■ **Your goal**
The lines from the start of the records through the one containing "MS_Name : string;" are to be transcribed exactly, and nothing else.

Collection entries:

━━━━━━━━━━━━━━━━

(* ===== verification/Settings.v ===== *)
(** The service settings ([main.go], [schema.go]): the declarations a user
    writes, the identifier predicates they are validated with, and the view of
    the file system the resolution of those declarations reads. *)
From S2P Require Import Prelude GoStrings Timeouts.

Record RuntimeLogin := { RL_Name : string; RL_ReadWriteRoles : list string }.

Record ExternalInstance := {
  EI_Host : string;
  EI_Port : Z;
  EI_DatabaseName : string;
  EI_RuntimeReadWriteRoles : list string;
}.

Record MigrationSource := { MS_Name : string; MS_Path : string; MS_Optional : bool }.

Record Extension := { EX_Name : string; EX_Optional : bool }.

Record Settings := {
  DatabaseName : string;
  HotReload : bool;
  ExternalInstances : gmap string ExternalInstance;
  AuthMode : string;
  WithoutSSL : bool;
  NoMigration : bool;
  KeepRunning : bool;
  LogLevel : string;
  Image : string;
  ImagePlatforms : list string;
  Extensions : list Extension;
  RuntimeSchemas : list string;
  RuntimeReadWriteRoles : list string;
  RuntimeLogins : list RuntimeLogin;
  MigrationSources : list MigrationSource;
  STimeouts : Timeouts;
}.

(** The settings of a service whose YAML declares only its database. *)
Definition default_settings (database : string) : Settings := {|
  DatabaseName := database; HotReload := false; ExternalInstances := ∅;
  AuthMode := ""; WithoutSSL := false; NoMigration := false; KeepRunning := false;
  LogLevel := ""; Image := ""; ImagePlatforms := []; Extensions := [];
  RuntimeSchemas := []; RuntimeReadWriteRoles := []; RuntimeLogins := [];
  MigrationSources := []; STimeouts := Build_Timeouts 0 0 0 0 0 0 |}.

Definition defaultExtensions : list string :=
  ["vector"; "pgcrypto"; "uuid-ossp"; "pg_trgm"; "citext"; "btree_gin"].

(** ** Identifier predicates

    Each is a loop over the runes of the name that accepts ASCII only. *)
Definition identifier_rune (r : Z) : bool := (r =? 95) || is_alnum r.
Definition extension_rune (r : Z) : bool := (r =? 95) || (r =? 45) || is_alnum r.

Definition validSourceName (name : string) : bool :=
  forallb identifier_rune (runes name) && negb (bool_decide (name = "")).

Definition validSQLIdentifier (value : string) : bool :=
  negb (bool_decide (value = "")) && forallb identifier_rune (runes value).

Definition validExtName (name : string) : bool :=
  negb (bool_decide (name = "")) && forallb extension_rune (runes name).

Definition ident_byte (c : ascii) : bool := identifier_rune (code c).
Definition ext_byte (c : ascii) : bool := extension_rune (code c).

(** A name of identifier bytes: what [validSourceName] and [validSQLIdentifier]
    both decide. *)
Definition safe_identifier (s : string) : Prop := s ≠ "" ∧ all_bytes ident_byte s = true.

Lemma identifier_rune_ascii r : identifier_rune r = true → r < 128.
Proof.
  unfold identifier_rune, is_alnum, is_lower, is_upper, is_digit, in_range. lia.
Qed.
Lemma extension_rune_ascii r : extension_rune r = true → r < 128.
Proof.
  unfold extension_rune, is_alnum, is_lower, is_upper, is_digit, in_range. lia.
Qed.

Lemma validSourceName_spec s : validSourceName s = true ↔ safe_identifier s.
Proof.
  unfold validSourceName, safe_identifier.
  rewrite (forallb_runes _ s identifier_rune_ascii), andb_true_iff, negb_true_iff,
    bool_decide_eq_false.
  unfold ident_byte. tauto.
Qed.

Lemma validSQLIdentifier_spec s : validSQLIdentifier s = true ↔ safe_identifier s.
Proof.
  rewrite <-validSourceName_spec. unfold validSourceName, validSQLIdentifier.
  by rewrite andb_comm.
Qed.

Lemma validExtName_spec s :
  validExtName s = true ↔ s ≠ "" ∧ all_bytes ext_byte s = true.
Proof.
  unfold validExtName.
  rewrite (forallb_runes _ s extension_rune_ascii), andb_true_iff, negb_true_iff,
    bool_decide_eq_false.
  done.
Qed.

Lemma ident_byte_graphic c : ident_byte c = true → graphic c = true.
Proof.
  unfold ident_byte, identifier_rune, graphic, is_alnum, is_lower, is_upper, is_digit,
    in_range. lia.
Qed.
Lemma ext_byte_graphic c : ext_byte c = true → graphic c = true.
Proof.
  unfold ext_byte, extension_rune, graphic, is_alnum, is_lower, is_upper, is_digit,
    in_range. lia.
Qed.

Lemma safe_identifier_trim s : safe_identifier s → trim_space s = s.
Proof.
  intros [_ H]. apply trim_space_id. revert H. apply all_bytes_impl, ident_byte_graphic.
Qed.
#[export] Hint Resolve safe_identifier_trim : golib.

(** ** The file system

    [os.ReadDir] and [os.Lstat] are the operating system's; a listing is sorted
    by name and names an entry once. *)
Inductive FileType := Regular | Directory | Symlink | Irregular.
#[export] Instance FileType_eq_dec : EqDecision FileType.
Proof. solve_decision. Defined.

Record DirEntry := { Name : string; Type_ : FileType }.
Definition IsDir (e : DirEntry) : bool := bool_decide (Type_ e = Directory).

Definition ErrNotExist : string := "file does not exist".

Class FileSystem := {
  ReadDir : string → result (list DirEntry);
  LstatMissing : string → bool;
}.
Class FileSystemLaws (fs : FileSystem) := {
  readdir_names : ∀ d es, ReadDir d = Ok es → NoDup (Name <$> es);
}.

(** A file system given by its directories: what the witnesses run on. *)
Fixpoint table_lookup (d : string) (t : list (string * list DirEntry)) :
    option (list DirEntry) :=
  match t with
  | [] => None
  | (d', es) :: t => if decide (d = d') then Some es else table_lookup d t
  end.
Definition table_fs (t : list (string * list DirEntry)) : FileSystem := {|
  ReadDir d :=
    match table_lookup d t with Some es => Ok es | None => Err (ENew ErrNotExist []) end;
  LstatMissing d := bool_decide (table_lookup d t = None) |}.
Lemma table_fs_laws t :
  Forall (λ p, NoDup (Name <$> p.2)) t → FileSystemLaws (table_fs t).
Proof.
  intros Ht. split. simpl. intros d es. induction Ht as [|[d' es'] t Hes _ IH]; simpl; [done|].
  case_decide; [by intros [= <-]|done].
Qed.

Definition file (n : string) : DirEntry := {| Name := n; Type_ := Regular |}.
#[global] Arguments validSourceName : simpl never.
#[global] Arguments validSQLIdentifier : simpl never.
#[global] Arguments validExtName : simpl never.
Lemma lineage_applied_witness : ∃ x1 x2 : db (S := list string),
  ApplyUp example_run (λ _, None) (λ _, false) true true example_ms {| db_state := []; db_tx := None; db_calls := 0 |} = (Ok tt, x1) ∧
  db_state x1 = ["CREATE"] ∧
  ApplyDown example_run (λ _, None) (λ _, false) true true example_ms x1 = (Ok tt, x2) ∧ db_state x2 = [].
Proof.
  destruct (lineage_applied example_run (λ _, None) (λ _, false) example_ms {| db_state := []; db_tx := None; db_calls := 0 |} eq_refl)
    as (_ & _ & H).
  apply (H example_directory example_texts "/m" ["CREATE"]).
  - vm_compute. reflexivity.
  - reflexivity.
  - intros m st1 st2 Hm. unfold example_ms in Hm. apply list_elem_of_singleton in Hm as ->. intros E.
    vm_compute in E. injection E as <-. vm_compute. reflexivity.
  - vm_compute. reflexivity.
Defined.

━━━━━━━━━━━━━━━━

■ **Reply to the exercise**
(* ===== verification/Settings.v ===== *)
(** The service settings ([main.go], [schema.go]): the declarations a user
    writes, the identifier predicates they are validated with, and the view of
    the file system the resolution of those declarations reads. *)
From S2P Require Import Prelude GoStrings Timeouts.

Record RuntimeLogin := { RL_Name : string; RL_ReadWriteRoles : list string }.

Record ExternalInstance := {
  EI_Host : string;
  EI_Port : Z;
  EI_DatabaseName : string;
  EI_RuntimeReadWriteRoles : list string;
}.

Record MigrationSource := { MS_Name : string; MS_Path : string; MS_Optional : bool }.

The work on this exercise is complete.